What is required
From the entries below, retype only the lines from the one with "destruct (get_dir_entries_ok fs" through the one with "Lemma dag_open_ok fs", exactly as written.

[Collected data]
----

Lemma with_node_wf :
  (forall i key, nr_keys r !! i = Some key -> key <> [] -> valid_key key /\ exists x, contents fs key x) ->
  (forall i j key, nr_keys r !! i = Some key -> nr_keys r !! j = Some key -> key <> [] -> rep_mutable fs key true -> i = j) ->
  (forall q t i j key, q <> p -> node_at fs q t -> nr_keys r !! i = Some key -> nr_keys t !! j = Some key ->
     key <> [] -> ~ rep_mutable fs key true) ->
  (nr_rev r <> [] -> forall i key, nr_keys r !! i = Some key -> key <> [] -> rep_mutable fs key false) ->
  dag_wf with_node.
Proof.
  intros Hkeys Hinj Hown Himm. destruct Hwf as [H1 H2 H3 H4 H5 H6 H7 H8 H9].
  assert (nodes_wf with_node) as H1' by (by apply put_node_wf).
  split; [exact H1'|by destruct H2|destruct H3 as [st H3]; exists st; by destruct H3|destruct H4 as [next H4]; exists next; by destruct H4|exact H5|exact H6|..].
  - intros q t i key Hq. apply with_node_at in Hq. intros Hi Hne.
    assert (valid_key key /\ exists x, contents fs key x) as [Hv [x Hx]].
    { case_decide; [subst t; by apply (Hkeys i)|by apply (H7 q t i)]. }
    split; [done|]. exists x. by apply with_node_contents.
  - intros q q' t t' i j key Hq Hq' Hi Hj Hne Hm. apply with_node_at in Hq, Hq'.
    destruct (decide (q = p)) as [Eq|Eq], (decide (q' = p)) as [Eq'|Eq'].
    + split; [congruence|]. rewrite Hq in Hi. rewrite Hq' in Hj. by apply (Hinj i j key).
    + rewrite Hq in Hi. by destruct (Hown q' t' i j key Eq' Hq' Hi Hj Hne).
    + rewrite Hq' in Hj. by destruct (Hown q t j i key Eq Hq Hj Hi Hne).
    + by apply (H8 q q' t t' i j key).
  - intros q t i key Hq Hrev Hi Hne. apply with_node_at in Hq. case_decide; [subst; by apply (Himm Hrev i)|].
    by apply (H9 q t i).
Qed.
End put.

(** ** Nodes in memory *)

(** [node] stands for the node revision [p], which is [r]. *)
Record node_for (fs : svn_fs_t) (node : dag_node_t) (p : nid) (r : node_rec) : Prop := {
  nf_id : repr (node_id node) p;
  nf_at : node_at fs p r;
  nf_kind : node_kind node = nr_kind r;
  nf_cache : match node_revision node with Some s => s ≡ nr_skel r | None => True end;
}.

Lemma node_for_same fs fs' node p r : nodes fs' = nodes fs -> node_for fs node p r -> node_for fs' node p r.
Proof. intros E [H1 H2 H3 H4]. split; try done. by apply (node_at_tables fs fs'). Qed.

Lemma get_node_at fs p r junk :
  node_at fs p r -> exists s, svn_fs__get_node_revision (flat p ++ -1 :: junk) fs = (Ok s, fs) /\ s ≡ nr_skel r.
Proof.
  intros (Hp & Hr & v & s & Hv & Hs & E). exists s. split; [|done]. unfold svn_fs__get_node_revision.
  rewrite unparse_nid, lift_bind, reading_bind, Hv, Hs by (by apply stored_comps).
  by rewrite (nr_valid s r).
Qed.

Lemma cache_ok node s r :
  s ≡ nr_skel r -> exists s', cache_node_revision node s = Ok (set_cache (Some s') node) /\ s' ≡ nr_skel r.
Proof.
  intros E. unfold cache_node_revision. rewrite (nr_is_mutable s r E). cbn [mbind outcome_bind].
  eexists. split; [done|]. case_bool_decide; [done|]. rewrite copy_skel_erase. unfold equiv, skel_equiv in *.
  by rewrite erase_idemp.
Qed.

Lemma get_node_revision_cached fs node p r :
  node_for fs node p r -> exists s node', get_node_revision node fs = (Ok (s, node'), fs) /\ s ≡ nr_skel r /\
    node_for fs node' p r /\ node_id node' = node_id node.
Proof.
  intros [[junk Hid] Hat Hk Hc]. unfold get_node_revision. destruct (node_revision node) as [s|] eqn:Es.
  - exists s, node. split; [done|]. split; [done|]. split; [|done]. split; [by exists junk|done|done|by rewrite Es].
  - rewrite Hid. destruct (get_node_at fs p r junk Hat) as (s & E & Hs). rewrite (state_bind_step _ _ _ _ _ E).
    destruct (cache_ok node s r Hs) as (s' & Ec & Hs'). rewrite Ec, lift_bind. cbn [set_cache node_revision deref].
    rewrite lift_bind. exists s', (set_cache (Some s') node). split; [done|]. split; [done|]. split; [|done].
    split; [by exists junk|done|done|done].
Qed.

Lemma check_mutable_ok fs node p r :
  node_for fs node p r -> exists node', svn_fs__dag_check_mutable node fs = (Ok (bool_decide (nr_rev r = []), node'), fs) /\
    node_for fs node' p r /\ node_id node' = node_id node.
Proof.
  intros Hn. destruct (get_node_revision_cached fs node p r Hn) as (s & node' & E & Hs & Hn' & Hid).
  exists node'. split; [|done]. unfold svn_fs__dag_check_mutable. rewrite (state_bind_step _ _ _ _ _ E).
  by rewrite (nr_is_mutable s r Hs), lift_bind.
Qed.

Lemma id_copy_nid p junk : nid_comps p -> svn_fs__id_copy (flat p ++ -1 :: junk) = Ok (flat p ++ [-1]).
Proof.
  intros Hp. unfold svn_fs__id_copy. rewrite id_length_nid by done. cbn [mbind outcome_bind]. f_equal.
  rewrite take_app_ge by (rewrite flat_length; lia). f_equal. rewrite flat_length.
  by replace (2 * length p + 1 - 2 * length p)%nat with 1%nat by lia.
Qed.

(** A node read from the table. *)
Lemma dag_get_node_ok fs p r junk :
  node_at fs p r -> exists node, svn_fs__dag_get_node (Some (flat p ++ -1 :: junk)) fs = (Ok node, fs) /\ node_for fs node p r.
Proof.
  intros Hat. unfold svn_fs__dag_get_node. cbn [deref mbind outcome_bind].
  rewrite id_copy_nid, lift_bind by (apply stored_comps, Hat).
  destruct (get_node_at fs p r [] Hat) as (s & E & Hs).
  destruct (cache_ok (mk_node (flat p ++ [-1]) svn_node_none None) s r Hs) as (s' & Ec & Hs').
  assert (get_node_revision (mk_node (flat p ++ [-1]) svn_node_none None) fs =
    (Ok (s', mk_node (flat p ++ [-1]) svn_node_none (Some s')), fs)) as Eg.
  { unfold get_node_revision. cbn [node_revision node_id]. rewrite (state_bind_step _ _ _ _ _ E), Ec, lift_bind. done. }
  rewrite (state_bind_step _ _ _ _ _ Eg). rewrite !(nr_is_kind s' r Hs'), lift_bind. cbn [node_id node_revision].
  change (bstr "file") with (kind_text svn_node_file). change (bstr "dir") with (kind_text svn_node_dir).
  destruct (nr_ok_kind r) as [Ek|Ek]; [by apply Hat|..]; rewrite Ek.
  - rewrite bool_decide_true by done. eexists. split; [done|]. split; try done. by exists [].
  - rewrite bool_decide_false by done. rewrite lift_bind, bool_decide_true by done. eexists. split; [done|].
    split; try done. by exists [].
Qed.

(** Storing a new revision of a node. *)
Lemma set_node_revision_ok fs node p r s r' :
  dag_wf fs -> node_for fs node p r -> nr_ok r' -> nr_kind r' = nr_kind r -> s ≡ nr_skel r' ->
  exists node', set_node_revision node s fs = (Ok node', with_node fs p s) /\ node_for (with_node fs p s) node' p r' /\
    node_id node' = node_id node.
Proof.
  intros Hwf [[junk Hid] Hat Hk Hc] Hok Hkind Hs. unfold set_node_revision. rewrite Hid.
  rewrite (state_bind_step _ _ _ _ _ (put_node_ok fs p junk s r' (proj1 Hat) Hok Hs)).
  destruct (cache_ok node s r' Hs) as (s' & Ec & Hs'). exists (set_cache (Some s') node). unfold lift. rewrite Ec.
  split; [done|]. split; [|done]. split; [by exists junk| |by rewrite Hkind|done].
  apply (with_node_at fs p s r' (proj1 Hat) Hok Hs). by rewrite decide_True.
Qed.
End wf.

(** ** Reading directories *)

Section dirs.
Context `{db : BerkeleyDB}.
Context (fuel : nat).

(** The contents of the representation, which are within the fuel of the reader; the
    record of one that would be copied is small. *)
Definition readable (fs : svn_fs_t) (key x : bytes) : Prop :=
  exists n, denotes fs (λ _, True) n key x /\ (n + length x + 2 <= fuel)%nat /\ Z.of_nat (length x) < 2 ^ 31 /\
    forall s, stored_rep fs key = Some s -> rep_is_mutable s = Ok false -> skel_small s.

(** The node revision is a directory with the entries [m]. *)
Record entries_at (fs : svn_fs_t) (r : node_rec) (m : gmap bytes bytes) : Prop := {
  ea_dir : nr_kind r = svn_node_dir;
  ea_entries : nr_keys r !! 1%nat = Some [] /\ m = ∅ \/
    exists key x s, nr_keys r !! 1%nat = Some key /\ key <> [] /\ readable fs key x /\
      svn_fs__parse_skel x = Some s /\ dir_is s m;
}.

Lemma readable_contents fs key x : readable fs key x -> contents fs key x.
Proof. intros (n & Hd & _). by exists n. Qed.

Lemma rep_contents_readable fs key x : readable fs key x -> svn_fs__rep_contents fuel key fs = (Ok x, fs).
Proof. intros (n & Hd & Hf & Hl & _). apply (rep_contents_ok fs (λ _, True) n); [done|unfold two64; lia|lia]. Qed.

Lemma key_of_valid k : valid_key k -> key_of (Atom k) = k.
Proof. intros Hk. by apply pstrndup_valid. Qed.

Lemma valid_not_empty k : valid_key k -> empty_string k = false.
Proof.
  intros Hk. unfold empty_string. rewrite strlen_ok by (by apply valid_key_nul).
  destruct (Nat.eqb_spec (length k) 0) as [E|]; [destruct Hk; by destruct k|done].
Qed.

Lemma get_dir_entries_ok fs s r m :
  s ≡ nr_skel r -> entries_at fs r m -> exists es, get_dir_entries fuel s fs = (Ok es, fs) /\ dir_is es m.
Proof.
  intros Hs [Hdir Hent]. unfold get_dir_entries. destruct (nr_head s r Hs) as (h & -> & ->).
  rewrite bool_decide_true by done.
  destruct Hent as [[Hk ->]|(key & x & es & Hk & Hne & Hr & Hp & Hd)];
    unfold NR_DATA_KEY; rewrite (nr_kid s r Hs 1 _ Hk), lift_bind.
  - eexists. split; [done|]. apply dir_is_empty.
  - pose proof (contents_valid _ _ _ (readable_contents _ _ _ Hr)) as Hv.
    rewrite key_of_valid, (valid_not_empty key Hv) by done.
    rewrite (state_bind_step _ _ _ _ _ (rep_contents_readable _ _ _ Hr)), Hp. cbn [deref]. rewrite lift_bind.
    rewrite (check_entries_ok es m Hd), lift_bind. by exists es.
Qed.

Lemma dir_entries_skel_ok fs node p r m :
  node_for fs node p r -> entries_at fs r m -> exists es node',
    svn_fs__dag_dir_entries_skel fuel node fs = (Ok (es, node'), fs) /\ dir_is es m /\
    node_for fs node' p r /\ node_id node' = node_id node.
Proof.
  intros Hn Hm. destruct (get_node_revision_cached fs node p r Hn) as (s & node' & E & Hs & Hn' & Hid).
  destruct (get_dir_entries_ok fs s r m Hs Hm) as (es & Ee & Hd). exists es, node'.
  split; [|done]. unfold svn_fs__dag_dir_entries_skel, svn_fs__dag_is_directory.
  rewrite (nf_kind _ _ _ _ Hn), (ea_dir _ _ _ Hm), bool_decide_true by done. cbn [negb].
  rewrite (state_bind_step _ _ _ _ _ E). by rewrite (state_bind_step _ _ _ _ _ Ee).
Qed.

Lemma dir_entry_ok fs node p r m name :
  node_for fs node p r -> entries_at fs r m -> exists e node',
    dir_entry_from_node fuel node name fs = (Ok (e, node'), fs) /\
    match m !! name with Some id => exists e', e = Some e' /\ is_entry e' (name, id) | None => e = None end /\
    node_for fs node' p r /\ node_id node' = node_id node.
Proof.
  intros Hn Hm. destruct (dir_entries_skel_ok fs node p r m Hn Hm) as (es & node' & E & Hd & H).
  unfold dir_entry_from_node. rewrite (state_bind_step _ _ _ _ _ E).
  pose proof (find_entry_map es m name 0 Hd) as Hf. destruct (m !! name) as [id|].
  - destruct Hf as (j & e & -> & He). rewrite lift_bind. exists (Some e), node'. split; [done|]. split; [by exists e|done].
  - rewrite Hf, lift_bind. by exists None, node'.
Qed.

(** Opening an entry. *)
Lemma dag_open_ok fs node p r m name q t :
  node_for fs node p r -> entries_at fs r m -> svn_fs__is_single_path_component name = true ->
  m !! name = Some (id_text (flat q)) -> node_at fs q t ->
  exists child node', svn_fs__dag_open fuel node name fs = (Ok (child, node'), fs) /\ node_for fs child q t /\
    node_for fs node' p r /\ node_id node' = node_id node.
Proof.
  intros Hn Hm Hname Hq Ht. destruct (dir_entry_ok fs node p r m name Hn Hm) as (e & node' & E & He & H).
  rewrite Hq in He. destruct He as (e' & -> & d & ->).
  destruct (dag_get_node_ok fs q t [] Ht) as (child & Ec & Hc). exists child, node'. split; [|done].
  unfold svn_fs__dag_open. rewrite (state_bind_step _ _ _ _ _ E), Hname. cbn [negb].
  cbn [kid kids rd lookup list_lookup]. rewrite lift_bind. cbn [skel_data fst snd].
  destruct Ht as [Hst _]. rewrite parse_id_text.
  - by rewrite (state_bind_step _ _ _ _ _ Ec).
  - pose proof (sn_ne _ Hst). by destruct q as [|[] ?].
  - apply nid_comps_flat. by apply stored_comps.
Qed.

Lemma dag_open_missing fs node p r m name :
  node_for fs node p r -> entries_at fs r m -> m !! name = None ->
  svn_fs__dag_open fuel node name fs = (Err SVN_ERR_FS_NOT_FOUND, fs).
Proof.
  intros Hn Hm Hq. destruct (dir_entry_ok fs node p r m name Hn Hm) as (e & node' & E & He & H).
  rewrite Hq in He. subst e. unfold svn_fs__dag_open. by rewrite (state_bind_step _ _ _ _ _ E).
Qed.

(** ** What changing a directory leaves alone *)

(** Only the node revision [p] and the representation [mk] may be different. *)
Record changed (fs fs' : svn_fs_t) (p : nid) (mk : bytes) : Prop := {
  ch_wf : dag_wf fs';
  ch_tables : revisions fs' = revisions fs /\ transactions fs' = transactions fs;
  ch_nodes q t : q <> p -> node_at fs' q t <-> node_at fs q t;
  ch_contents k x : k <> mk -> contents fs k x -> contents fs' k x;
  ch_mutable k b : valid_key k -> k <> mk -> rep_mutable fs' k b <-> rep_mutable fs k b;
}.

Lemma changed_refl fs p mk : dag_wf fs -> changed fs fs p mk.
Proof. intros H. by split. Qed.

Lemma changed_trans fs1 fs2 fs3 p mk : changed fs1 fs2 p mk -> changed fs2 fs3 p mk -> changed fs1 fs3 p mk.
Proof.
  intros [H1 [H2 H2'] H3 H4 H5] [G1 [G2 G2'] G3 G4 G5]. split; [done|split; congruence|..].
  - intros q t Hq. by rewrite G3, H3.
  - intros k x Hk Hx. by apply G4, H4.
  - intros k b Hv Hk. by rewrite G5, H5.
Qed.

----

Task answer
  destruct (get_dir_entries_ok fs s r m Hs Hm) as (es & Ee & Hd). exists es, node'.
  split; [|done]. unfold svn_fs__dag_dir_entries_skel, svn_fs__dag_is_directory.
  rewrite (nf_kind _ _ _ _ Hn), (ea_dir _ _ _ Hm), bool_decide_true by done. cbn [negb].
  rewrite (state_bind_step _ _ _ _ _ E). by rewrite (state_bind_step _ _ _ _ _ Ee).
Qed.

Lemma dir_entry_ok fs node p r m name :
  node_for fs node p r -> entries_at fs r m -> exists e node',
    dir_entry_from_node fuel node name fs = (Ok (e, node'), fs) /\
    match m !! name with Some id => exists e', e = Some e' /\ is_entry e' (name, id) | None => e = None end /\
    node_for fs node' p r /\ node_id node' = node_id node.
Proof.
  intros Hn Hm. destruct (dir_entries_skel_ok fs node p r m Hn Hm) as (es & node' & E & Hd & H).
  unfold dir_entry_from_node. rewrite (state_bind_step _ _ _ _ _ E).
  pose proof (find_entry_map es m name 0 Hd) as Hf. destruct (m !! name) as [id|].
  - destruct Hf as (j & e & -> & He). rewrite lift_bind. exists (Some e), node'. split; [done|]. split; [by exists e|done].
  - rewrite Hf, lift_bind. by exists None, node'.
Qed.

(** Opening an entry. *)
Lemma dag_open_ok fs node p r m name q t :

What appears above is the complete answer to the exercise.